Saturday, 17 October 2015
Hall D1 Foyer (Floor 3) (Coex Convention Center)
Mitochondrial oxidative damage has been recognized as being involved in many diseases and in the aging process. Fibrotic changes appear as sequelae to insults by a diverse group of infectious, environmental, and therapeutic exposures. Therefore, this pathologic process can be involved in common pathway to final stage of various pulmonary disroders including senile pulmonary illness. To date, bloemycin-inhlaed animal model represents as a relatively well established experimental tool for pulmonary fibrotic chages. In this study, we aimed to investgate the role of mitochondrial ROS in the pathogenesis of bleomycin-induced lung inflammation and fibrosis and the related mechanisms.
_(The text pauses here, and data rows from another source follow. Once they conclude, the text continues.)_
(** The test of a child of the node in focus. *)
Lemma repr_null_or_black s k t R : repr s k t R -> null_or_black s (top t) = Some (bool_decide (color_of t = Black)).
Proof.
  intros H. unfold null_or_black. destruct t as [|c l a r]; [done|]. cbn [top color_of].
  pose proof (up_aligned _ _ _ _ H).
  destruct (repr_get s k Left c l a r R H) as (Hg & Ha & _). rewrite decide_False, Hg by done.
  cbn [mbind option_bind]. unfold rb_is_black.
  rewrite is_red_cell by done. by destruct c.
Qed.

(** ** What insertion does *)

(** A rotation, or two: the subtree of the grandparent [g] with the parent [p], its child [t] that
    is red as well, and the uncle [u]. *)
Definition balance (d1 d2 : side) (t : tree) (p : Z) (s : tree) (g : Z) (u : tree) : tree :=
  if decide (d1 = d2) then mk d2 Black t p (mk d2 Red s g u)
  else match t with
       | E => E
       | T _ tl n tr =>
           let '(t1, t2) := match d2 with Left => (tl, tr) | Right => (tr, tl) end in
           mk d2 Black (mk d2 Red s p t1) n (mk d2 Red t2 g u)
       end.

Fixpoint fixup (t : tree) (k : context) {struct k} : tree :=
  match k with
  | (d1, Red, p, s) :: (d2, c, g, u) :: k' =>
      match u with
      | T Red ul ua ur => fixup (mk d2 Red (mk d1 Black t p s) g (T Black ul ua ur)) k'
      | _ => plug k' (balance d1 d2 t p s g u)
      end
  | _ => plug k t
  end.

Definition blacken (t : tree) : tree := match t with E => E | T _ l a r => T Black l a r end.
These results showed that the increased the gneeration of mitochondrial ROS in inflammatory cells and lung tissues, increased numbers of airway inflammatory cells, airway hyperresponsiveness, and increased levels of pro-inflammatory cytokines, TGF-β1, and increased nuclear translocation of NF-κB. In addition, the bloemycin-inhaled mice developed features of pulmonary fibrotic changes, including thickening of the peribronchial smooth muscle layer, subepithelial collagen deposition, and increased airway mucus production. Administration of NecroX compounds including NecroX-5 and -7 reduced the pathophysiological symptoms of pulmonary fibrosis, increased NF-κB activation, Th2 cytokines, and TGF-β1 in lungs as well as the increased generation of mitochondrial ROS in lung after bleomycin inhalation. These results indicate that reduction of mitochondrial ROS may attenuate pulmonary fibrotic changes through the regulation of NF-κB pathway, providing the therapeutic potential of NecroX compounds as an anti-fibrotic agent.